◆ Activity ◆
Copy exactly, please, each line of the data below until the line that contains "split; [done|]. split; [done|]. exists" has been copied, beginning at the top.

◆ Source information ◆

(** What the lexer gives: tokens that can be read again, not too many, and no longer than
    the text. *)
Lemma lex_tokens s : ∀ skip n start ts,
  lex skip n start s = Ok ts → (n ≤ MAX_TOKENS)%nat →
  Forall rereads ts ∧ (n + length ts ≤ MAX_TOKENS)%nat ∧
  (utf8_len (normalize_expression ts) ≤ utf8_len (drop skip s))%nat.
Proof.
  induction s as [|c s IH]; intros [|skip] n start ts Hl Hn; cbn [lex] in Hl.
  - injection Hl as <-. rewrite Nat.add_0_r. by repeat split.
  - injection Hl as <-. rewrite Nat.add_0_r. by repeat split.
  - destruct (is_blank c).
    { destruct (IH _ _ _ _ Hl Hn) as (H1 & H2 & H3). split; [done|]. split; [done|].
      rewrite drop_0 in *. change (c :: s) with ([c] ++ s). rewrite utf8_len_app. lia. }
    step Hl as rd Hrd. destruct rd as [t len]. cbn [fst snd] in Hl.
    destruct (Nat.ltb_spec MAX_TOKENS (S n)); [done|]. step Hl as ts' Hts. injection Hl as <-.
    destruct (IH _ _ _ _ Hts) as (H1 & H2 & H3); [lia|].
    assert (rereads t ∧ len = length (token_repr t) ∧ ∃ r, c :: s = token_repr t ++ r ∧ len ≠ 0%nat)
      as (Ht & -> & r & Er & Hlen).
    { destruct (is_ascii_digit c || _).
      - destruct (parse_number_rereads _ _ _ _ Hrd) as ((v & repr & ->) & -> & [r Er] & Ht).
        split; [done|]. split; [done|]. exists r. split; [done|]. by destruct Ht as [(c' & b & -> & _) _].
      - destruct (simple_token c) as [t'|] eqn:Es; [|done]. injection Hrd as -> <-.
        destruct (simple_token_text _ _ Es) as [Et Ht]. split; [done|]. rewrite Et. split; [done|]. by exists s. }
    split; [by constructor|]. split; [simpl; lia|]. rewrite drop_0, Er, utf8_len_app.
    change (normalize_expression (t :: ts')) with (token_repr t ++ normalize_expression ts').
    rewrite utf8_len_app. destruct (token_repr t) as [|c' b]; [done|]. injection Er as <- ->.
    cbn [length] in H3. rewrite Nat.sub_succ, Nat.sub_0_r, drop_app_length in H3. lia.
  - destruct (IH _ _ _ _ Hl Hn) as (H1 & H2 & H3). by split.
Qed.

Lemma print_apart e ts :
  apart ts → match ts with t :: _ => is_number t = false | [] => True end → apart (print e ++ ts).
Proof.
  revert ts. induction e as [v repr|e IH|e IH|e IH|op l IHl r IHr]; intros ts Ha Hh; cbn [print app].
  - destruct ts as [|t ts]; [done|]. by split.
  - specialize (IH ts Ha Hh). by destruct (print e ++ ts).
  - specialize (IH ts Ha Hh). by destruct (print e ++ ts).
  - rewrite <- app_assoc. cbn [app]. assert (apart (RParen :: ts)) as Hp by by destruct ts.
    specialize (IH _ Hp eq_refl). by destruct (print e ++ RParen :: ts).
  - rewrite <- app_assoc. apply IHl; [|by destruct op]. cbn [app]. specialize (IHr ts Ha Hh).
    destruct (print r ++ ts); [done|]. split; [by destruct op|done].
Qed.

(** The normalised expression that the tool reports stands for the one it was given: it
    evaluates to the same result, and is its own normal form. *)
Theorem normalized_evaluates `{Libm} (expression normalized : str) (v : f64) :
  evaluate_expression expression = Ok (v, normalized) →
  evaluate_expression normalized = Ok (v, normalized).
Proof.
  unfold evaluate_expression. destruct (Nat.ltb_spec MAX_EXPRESSION_CHARS (utf8_len expression)) as [|Hlen]; [done|].
  intros He. step He as ts Hts. step He as v' Hv. injection He as -> <-. apply map_err_Ok in Hts.
  unfold tokenize in Hts. step Hts as ts' Hlex. destruct (is_nonempty ts') eqn:En; [|done]. injection Hts as ->.
  destruct (lex_tokens _ _ _ _ _ Hlex) as (Hr & Hn & Hu); [lia|]. rewrite drop_0 in Hu.
  destruct (evaluate_sound _ _ Hv) as (e & _ & Ep & _).
  assert (apart ts) as Ha by (rewrite <- Ep, <- (app_nil_r (print e)); by apply print_apart).
  rewrite (proj2 (Nat.ltb_ge _ _)) by lia. unfold tokenize. rewrite (lex_normalized ts); [|done|done|lia].
  rewrite En. cbn [lift map_err]. by rewrite Hv.
Qed.

(** ** Findings *)

#[local] Existing Instance toy_libm.

(** The largest double that is admitted as an integer is [2^63], which [i64] cannot hold. *)
Example largest_integer_off :
  execute (JObject [(lit "expression", JString "9223372036854775808")])
  = Ok (JsonInt 9223372036854775807, lit "9223372036854775808").
Proof. vm_compute. reflexivity. Qed.

(** A sign binds tighter than the power. *)
Example sign_before_power :
  evaluate_expression "-2^2" = Ok (f_of_Z 4 0, lit "-2^2").
Proof. vm_compute. reflexivity. Qed.

(** * Witnesses *)

Lemma evaluate_spec_witness :
  let two := f_of_Z 2 0 in
  let e := Bin Add (Num two "2") (Bin Multiply (Num two "2") (Num two "2")) in
  evaluate (print e) = Ok (f_of_Z 6 0).
Proof.
  cbv zeta. set (e := Bin Add _ _).
  rewrite (proj2 (proj2 (evaluate_spec (print e) ltac:(vm_compute; lia))) e).
  - vm_compute. reflexivity.
  - vm_compute. lia.
  - reflexivity.
  - vm_compute. lia.
Defined.

Lemma normalized_evaluates_witness :
  evaluate_expression " (10 + 2) / 3 " = Ok (f_of_Z 4 0, lit "(10+2)/3") ∧
  evaluate_expression "(10+2)/3" = Ok (f_of_Z 4 0, lit "(10+2)/3").
Proof.
  split; [vm_compute; reflexivity|].
  apply (normalized_evaluates " (10 + 2) / 3 "). vm_compute. reflexivity.
Defined.
Definition change_password_in_transaction (f : faults) (e : randomness) (v : Vault) (old new : str)
    : result VaultRow VaultError :=
  let? loaded := query (f_load f) (row v) in
  let? r := ok_or NotInitialized loaded in
  let? salt := decode_salt (kdf_salt r) in
  let? params := map_err Json (params_of_json (kdf_params r)) in
  let? old_kek := derive_key (as_bytes old) salt params in
  let? _ := map_err (λ _, BadCredential) (unwrap_dek old_kek (wrapped_dek r)) in
  let? k := ok_or Sealed (dek v) in
  rewrapped e r params new k f.

Definition rewrap_unsealed_in_transaction (f : faults) (e : randomness) (v : Vault) (new : str)
    : result VaultRow VaultError :=
  let? loaded := query (f_load f) (row v) in
  let? r := ok_or NotInitialized loaded in
  let? params := map_err Json (params_of_json (kdf_params r)) in
  let? k := ok_or Sealed (dek v) in
  rewrapped e r params new k f.

(** A transaction begun and committed around an update of the row. *)
Definition in_own_transaction (f : faults) (v : Vault) (tx : result VaultRow VaultError)
    : result unit VaultError * Vault :=
  match (let? _ := query (f_begin f) tt in let? r := tx in query (f_commit f) r) with
  | Ok r => (Ok tt, commit v r)
  | Err err => (Err err, v)
  end.

Definition change_password (f : faults) (e : randomness) (v : Vault) (old new : str)
    : result unit VaultError * Vault :=
  in_own_transaction f v (change_password_in_transaction f e v old new).
Definition rewrap_unsealed (f : faults) (e : randomness) (v : Vault) (new : str)
    : result unit VaultError * Vault :=
  in_own_transaction f v (rewrap_unsealed_in_transaction f e v new).

Definition encrypt_string (random : bytes) (v : Vault) (plaintext aad : str) : result str VaultError :=
  let? k := ok_or Sealed (dek v) in
  let? encrypted := encrypt random k (as_bytes plaintext) (as_bytes aad) in
  Ok (b64_encode (version_tag :: encrypted)).

(** The message of the UTF-8 error is left out. *)
Definition decrypt_string (v : Vault) (b64 aad : str) : result str VaultError :=
  let? k := ok_or Sealed (dek v) in
  let? blob := map_err Base64 (b64_decode b64) in
  match blob with
  | [] => Err (CipherError "empty blob")
  | version :: body =>
      if negb (version =? version_tag)%N
      then Err (CipherError (lit "unsupported cipher version: " ++ hex04 version))
      else
        let? plaintext := decrypt k body (as_bytes aad) in
        ok_or (CipherError "invalid utf-8 sequence") (from_utf8 plaintext)
  end.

◆ Result ◆
(** What the lexer gives: tokens that can be read again, not too many, and no longer than
    the text. *)
Lemma lex_tokens s : ∀ skip n start ts,
  lex skip n start s = Ok ts → (n ≤ MAX_TOKENS)%nat →
  Forall rereads ts ∧ (n + length ts ≤ MAX_TOKENS)%nat ∧
  (utf8_len (normalize_expression ts) ≤ utf8_len (drop skip s))%nat.
Proof.
  induction s as [|c s IH]; intros [|skip] n start ts Hl Hn; cbn [lex] in Hl.
  - injection Hl as <-. rewrite Nat.add_0_r. by repeat split.
  - injection Hl as <-. rewrite Nat.add_0_r. by repeat split.
  - destruct (is_blank c).
    { destruct (IH _ _ _ _ Hl Hn) as (H1 & H2 & H3). split; [done|]. split; [done|].
      rewrite drop_0 in *. change (c :: s) with ([c] ++ s). rewrite utf8_len_app. lia. }
    step Hl as rd Hrd. destruct rd as [t len]. cbn [fst snd] in Hl.
    destruct (Nat.ltb_spec MAX_TOKENS (S n)); [done|]. step Hl as ts' Hts. injection Hl as <-.
    destruct (IH _ _ _ _ Hts) as (H1 & H2 & H3); [lia|].
    assert (rereads t ∧ len = length (token_repr t) ∧ ∃ r, c :: s = token_repr t ++ r ∧ len ≠ 0%nat)
      as (Ht & -> & r & Er & Hlen).
    { destruct (is_ascii_digit c || _).
      - destruct (parse_number_rereads _ _ _ _ Hrd) as ((v & repr & ->) & -> & [r Er] & Ht).
        split; [done|]. split; [done|]. exists r. split; [done|]. by destruct Ht as [(c' & b & -> & _) _].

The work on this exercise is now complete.